TASK DESCRIPTION = The word "that" occurs in some of the lines below; copy each of those lines.

DATASET CONTENT =
(** * appModules/outlook.py: the Outlook app module of NVDA

    A shallow embedding of the parts of [source/appModules/outlook.py] that
    decide what is spoken for mail, calendar and list surfaces, and the
    properties of those parts.

    Conventions of the embedding:
    - Python [str] is [string]; Python [int] is [Z]; a Python list is a [list].
    - [_( msgid )] is the host's gettext.  It is a section variable
      ([gettext]) of every definition that calls it; the properties are stated
      for the catalogue that returns each message id unchanged
      ([untranslated]), which is what gettext does when no catalogue is loaded.
    - A remote (COM) read that may raise is a value of type [option]: [None]
      is the raised [COMError].
    - Code that raises returns a [PyResult]; code that mutates an attribute
      or calls the host returns the new state and the list of host calls. *)

From Stdlib Require Import ZArith List String Ascii Bool Lia DecimalString.
Import ListNotations.

Open Scope list_scope.
Open Scope string_scope.
Open Scope Z_scope.

(* ================================================================== *)
(** * Python built-ins used by the module *)
(* ================================================================== *)

(** [sep.join(parts)] *)
Fixpoint join (sep : string) (parts : list string) : string :=
  match parts with
  | [] => ""
  | p :: rest =>
      match rest with
      | [] => p
      | _ :: _ => p ++ sep ++ join sep rest
      end
  end.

EXERCISE RESPONSE =
    A shallow embedding of the parts of [source/appModules/outlook.py] that
      ([gettext]) of every definition that calls it; the properties are stated
      for the catalogue that returns each message id unchanged
    - A remote (COM) read that may raise is a value of type [option]: [None]
    - Code that raises returns a [PyResult]; code that mutates an attribute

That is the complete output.